PROBLEM TO SOLVE: The records below need retyping in full; give them again exactly.

GIVEN ENTRIES:
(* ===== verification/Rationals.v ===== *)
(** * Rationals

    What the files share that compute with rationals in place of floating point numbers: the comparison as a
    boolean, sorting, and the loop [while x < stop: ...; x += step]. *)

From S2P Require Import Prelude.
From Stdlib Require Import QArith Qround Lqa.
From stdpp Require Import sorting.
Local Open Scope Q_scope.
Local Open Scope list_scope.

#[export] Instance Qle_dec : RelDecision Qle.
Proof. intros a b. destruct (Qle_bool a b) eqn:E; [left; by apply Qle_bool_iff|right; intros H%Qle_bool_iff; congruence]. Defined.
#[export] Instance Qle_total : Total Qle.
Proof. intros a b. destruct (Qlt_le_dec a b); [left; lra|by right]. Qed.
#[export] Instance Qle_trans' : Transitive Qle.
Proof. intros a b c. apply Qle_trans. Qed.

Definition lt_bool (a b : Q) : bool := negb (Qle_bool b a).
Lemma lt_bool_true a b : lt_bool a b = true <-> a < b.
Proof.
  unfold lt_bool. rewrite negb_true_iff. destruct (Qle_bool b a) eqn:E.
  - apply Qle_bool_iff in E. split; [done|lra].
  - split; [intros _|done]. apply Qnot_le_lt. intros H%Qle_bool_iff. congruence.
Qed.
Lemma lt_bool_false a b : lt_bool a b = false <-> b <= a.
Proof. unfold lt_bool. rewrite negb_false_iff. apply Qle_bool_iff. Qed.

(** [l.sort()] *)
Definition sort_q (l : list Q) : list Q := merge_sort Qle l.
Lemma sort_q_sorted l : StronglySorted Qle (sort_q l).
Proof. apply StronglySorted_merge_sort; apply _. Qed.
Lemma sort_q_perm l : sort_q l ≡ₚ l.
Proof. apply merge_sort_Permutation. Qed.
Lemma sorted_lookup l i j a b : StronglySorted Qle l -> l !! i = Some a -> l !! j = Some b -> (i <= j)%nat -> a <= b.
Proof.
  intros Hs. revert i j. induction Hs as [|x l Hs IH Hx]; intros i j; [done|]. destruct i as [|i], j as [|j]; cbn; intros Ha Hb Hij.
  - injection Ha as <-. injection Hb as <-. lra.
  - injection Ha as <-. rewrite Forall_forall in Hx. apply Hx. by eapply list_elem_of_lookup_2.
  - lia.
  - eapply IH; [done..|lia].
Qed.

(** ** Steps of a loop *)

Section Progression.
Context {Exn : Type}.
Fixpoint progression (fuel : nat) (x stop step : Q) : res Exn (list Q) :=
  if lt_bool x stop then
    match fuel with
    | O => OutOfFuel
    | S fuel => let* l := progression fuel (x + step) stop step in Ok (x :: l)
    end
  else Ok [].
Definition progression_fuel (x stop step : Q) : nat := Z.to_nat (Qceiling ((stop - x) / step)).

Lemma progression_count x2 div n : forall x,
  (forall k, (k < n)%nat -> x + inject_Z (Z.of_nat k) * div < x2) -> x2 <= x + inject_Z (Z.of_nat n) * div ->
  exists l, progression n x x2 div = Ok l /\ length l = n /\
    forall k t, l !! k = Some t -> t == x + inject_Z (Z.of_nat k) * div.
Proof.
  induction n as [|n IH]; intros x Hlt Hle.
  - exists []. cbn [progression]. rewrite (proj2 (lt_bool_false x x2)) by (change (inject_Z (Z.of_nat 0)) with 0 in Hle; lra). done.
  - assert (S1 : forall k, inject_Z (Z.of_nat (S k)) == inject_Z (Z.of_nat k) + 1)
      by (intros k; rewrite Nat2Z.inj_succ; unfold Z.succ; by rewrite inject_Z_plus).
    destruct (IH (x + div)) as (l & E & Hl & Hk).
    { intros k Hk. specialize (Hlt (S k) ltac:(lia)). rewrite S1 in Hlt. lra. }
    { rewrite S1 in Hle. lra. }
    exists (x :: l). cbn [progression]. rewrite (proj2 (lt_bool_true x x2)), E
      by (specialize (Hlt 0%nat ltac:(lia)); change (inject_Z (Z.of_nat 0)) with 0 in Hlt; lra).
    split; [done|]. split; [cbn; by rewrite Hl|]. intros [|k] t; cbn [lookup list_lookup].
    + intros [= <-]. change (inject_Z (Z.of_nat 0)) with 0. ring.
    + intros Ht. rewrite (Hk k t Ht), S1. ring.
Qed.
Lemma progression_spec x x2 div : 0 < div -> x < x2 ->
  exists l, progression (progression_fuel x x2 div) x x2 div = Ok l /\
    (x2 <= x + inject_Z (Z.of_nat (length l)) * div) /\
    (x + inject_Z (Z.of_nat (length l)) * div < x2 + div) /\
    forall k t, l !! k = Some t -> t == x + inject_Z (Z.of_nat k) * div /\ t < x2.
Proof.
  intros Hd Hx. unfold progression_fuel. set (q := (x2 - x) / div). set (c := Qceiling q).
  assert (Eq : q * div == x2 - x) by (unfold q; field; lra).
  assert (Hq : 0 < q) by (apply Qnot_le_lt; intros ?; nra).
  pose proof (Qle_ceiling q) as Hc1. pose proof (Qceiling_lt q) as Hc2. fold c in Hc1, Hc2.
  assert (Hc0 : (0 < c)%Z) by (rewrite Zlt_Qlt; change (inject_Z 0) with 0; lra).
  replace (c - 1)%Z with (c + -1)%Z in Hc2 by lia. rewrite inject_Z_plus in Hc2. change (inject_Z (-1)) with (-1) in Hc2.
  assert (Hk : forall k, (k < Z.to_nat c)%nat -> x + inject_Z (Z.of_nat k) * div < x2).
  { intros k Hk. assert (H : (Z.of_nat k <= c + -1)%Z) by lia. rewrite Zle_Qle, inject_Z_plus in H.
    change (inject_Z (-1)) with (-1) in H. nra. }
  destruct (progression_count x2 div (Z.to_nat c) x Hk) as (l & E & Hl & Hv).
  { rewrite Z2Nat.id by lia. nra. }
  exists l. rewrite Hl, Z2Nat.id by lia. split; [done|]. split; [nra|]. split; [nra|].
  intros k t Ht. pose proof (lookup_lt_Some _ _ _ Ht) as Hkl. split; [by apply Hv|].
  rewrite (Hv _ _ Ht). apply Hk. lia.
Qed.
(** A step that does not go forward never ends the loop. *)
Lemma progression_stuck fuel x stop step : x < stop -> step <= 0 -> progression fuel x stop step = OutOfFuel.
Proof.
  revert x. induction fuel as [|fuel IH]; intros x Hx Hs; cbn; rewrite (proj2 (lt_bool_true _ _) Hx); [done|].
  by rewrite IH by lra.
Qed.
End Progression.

REPLY:
(* ===== verification/Rationals.v ===== *)
(** * Rationals

    What the files share that compute with rationals in place of floating point numbers: the comparison as a
    boolean, sorting, and the loop [while x < stop: ...; x += step]. *)

From S2P Require Import Prelude.
From Stdlib Require Import QArith Qround Lqa.
From stdpp Require Import sorting.
Local Open Scope Q_scope.
Local Open Scope list_scope.

#[export] Instance Qle_dec : RelDecision Qle.
Proof. intros a b. destruct (Qle_bool a b) eqn:E; [left; by apply Qle_bool_iff|right; intros H%Qle_bool_iff; congruence]. Defined.
#[export] Instance Qle_total : Total Qle.
Proof. intros a b. destruct (Qlt_le_dec a b); [left; lra|by right]. Qed.
#[export] Instance Qle_trans' : Transitive Qle.
Proof. intros a b c. apply Qle_trans. Qed.

Definition lt_bool (a b : Q) : bool := negb (Qle_bool b a).
Lemma lt_bool_true a b : lt_bool a b = true <-> a < b.
Proof.
  unfold lt_bool. rewrite negb_true_iff. destruct (Qle_bool b a) eqn:E.
  - apply Qle_bool_iff in E. split; [done|lra].
  - split; [intros _|done]. apply Qnot_le_lt. intros H%Qle_bool_iff. congruence.
Qed.
Lemma lt_bool_false a b : lt_bool a b = false <-> b <= a.
Proof. unfold lt_bool. rewrite negb_false_iff. apply Qle_bool_iff. Qed.

(** [l.sort()] *)
Definition sort_q (l : list Q) : list Q := merge_sort Qle l.
Lemma sort_q_sorted l : StronglySorted Qle (sort_q l).
Proof. apply StronglySorted_merge_sort; apply _. Qed.
Lemma sort_q_perm l : sort_q l ≡ₚ l.
Proof. apply merge_sort_Permutation. Qed.
Lemma sorted_lookup l i j a b : StronglySorted Qle l -> l !! i = Some a -> l !! j = Some b -> (i <= j)%nat -> a <= b.
Proof.
  intros Hs. revert i j. induction Hs as [|x l Hs IH Hx]; intros i j; [done|]. destruct i as [|i], j as [|j]; cbn; intros Ha Hb Hij.
  - injection Ha as <-. injection Hb as <-. lra.
  - injection Ha as <-. rewrite Forall_forall in Hx. apply Hx. by eapply list_elem_of_lookup_2.
  - lia.
  - eapply IH; [done..|lia].
Qed.

(** ** Steps of a loop *)

Section Progression.
Context {Exn : Type}.
Fixpoint progression (fuel : nat) (x stop step : Q) : res Exn (list Q) :=
  if lt_bool x stop then
    match fuel with
    | O => OutOfFuel
    | S fuel => let* l := progression fuel (x + step) stop step in Ok (x :: l)
    end
  else Ok [].
Definition progression_fuel (x stop step : Q) : nat := Z.to_nat (Qceiling ((stop - x) / step)).

Lemma progression_count x2 div n : forall x,
  (forall k, (k < n)%nat -> x + inject_Z (Z.of_nat k) * div < x2) -> x2 <= x + inject_Z (Z.of_nat n) * div ->
  exists l, progression n x x2 div = Ok l /\ length l = n /\
    forall k t, l !! k = Some t -> t == x + inject_Z (Z.of_nat k) * div.
Proof.
  induction n as [|n IH]; intros x Hlt Hle.
  - exists []. cbn [progression]. rewrite (proj2 (lt_bool_false x x2)) by (change (inject_Z (Z.of_nat 0)) with 0 in Hle; lra). done.
  - assert (S1 : forall k, inject_Z (Z.of_nat (S k)) == inject_Z (Z.of_nat k) + 1)
      by (intros k; rewrite Nat2Z.inj_succ; unfold Z.succ; by rewrite inject_Z_plus).
    destruct (IH (x + div)) as (l & E & Hl & Hk).
    { intros k Hk. specialize (Hlt (S k) ltac:(lia)). rewrite S1 in Hlt. lra. }
    { rewrite S1 in Hle. lra. }
    exists (x :: l). cbn [progression]. rewrite (proj2 (lt_bool_true x x2)), E
      by (specialize (Hlt 0%nat ltac:(lia)); change (inject_Z (Z.of_nat 0)) with 0 in Hlt; lra).
    split; [done|]. split; [cbn; by rewrite Hl|]. intros [|k] t; cbn [lookup list_lookup].
    + intros [= <-]. change (inject_Z (Z.of_nat 0)) with 0. ring.
    + intros Ht. rewrite (Hk k t Ht), S1. ring.
Qed.
Lemma progression_spec x x2 div : 0 < div -> x < x2 ->
  exists l, progression (progression_fuel x x2 div) x x2 div = Ok l /\
    (x2 <= x + inject_Z (Z.of_nat (length l)) * div) /\
    (x + inject_Z (Z.of_nat (length l)) * div < x2 + div) /\
    forall k t, l !! k = Some t -> t == x + inject_Z (Z.of_nat k) * div /\ t < x2.
Proof.
  intros Hd Hx. unfold progression_fuel. set (q := (x2 - x) / div). set (c := Qceiling q).
  assert (Eq : q * div == x2 - x) by (unfold q; field; lra).
  assert (Hq : 0 < q) by (apply Qnot_le_lt; intros ?; nra).
  pose proof (Qle_ceiling q) as Hc1. pose proof (Qceiling_lt q) as Hc2. fold c in Hc1, Hc2.
  assert (Hc0 : (0 < c)%Z) by (rewrite Zlt_Qlt; change (inject_Z 0) with 0; lra).
  replace (c - 1)%Z with (c + -1)%Z in Hc2 by lia. rewrite inject_Z_plus in Hc2. change (inject_Z (-1)) with (-1) in Hc2.
  assert (Hk : forall k, (k < Z.to_nat c)%nat -> x + inject_Z (Z.of_nat k) * div < x2).
  { intros k Hk. assert (H : (Z.of_nat k <= c + -1)%Z) by lia. rewrite Zle_Qle, inject_Z_plus in H.
    change (inject_Z (-1)) with (-1) in H. nra. }
  destruct (progression_count x2 div (Z.to_nat c) x Hk) as (l & E & Hl & Hv).
  { rewrite Z2Nat.id by lia. nra. }
  exists l. rewrite Hl, Z2Nat.id by lia. split; [done|]. split; [nra|]. split; [nra|].
  intros k t Ht. pose proof (lookup_lt_Some _ _ _ Ht) as Hkl. split; [by apply Hv|].
  rewrite (Hv _ _ Ht). apply Hk. lia.
Qed.
(** A step that does not go forward never ends the loop. *)
Lemma progression_stuck fuel x stop step : x < stop -> step <= 0 -> progression fuel x stop step = OutOfFuel.
Proof.
  revert x. induction fuel as [|fuel IH]; intros x Hx Hs; cbn; rewrite (proj2 (lt_bool_true _ _) Hx); [done|].
  by rewrite IH by lra.
Qed.
End Progression.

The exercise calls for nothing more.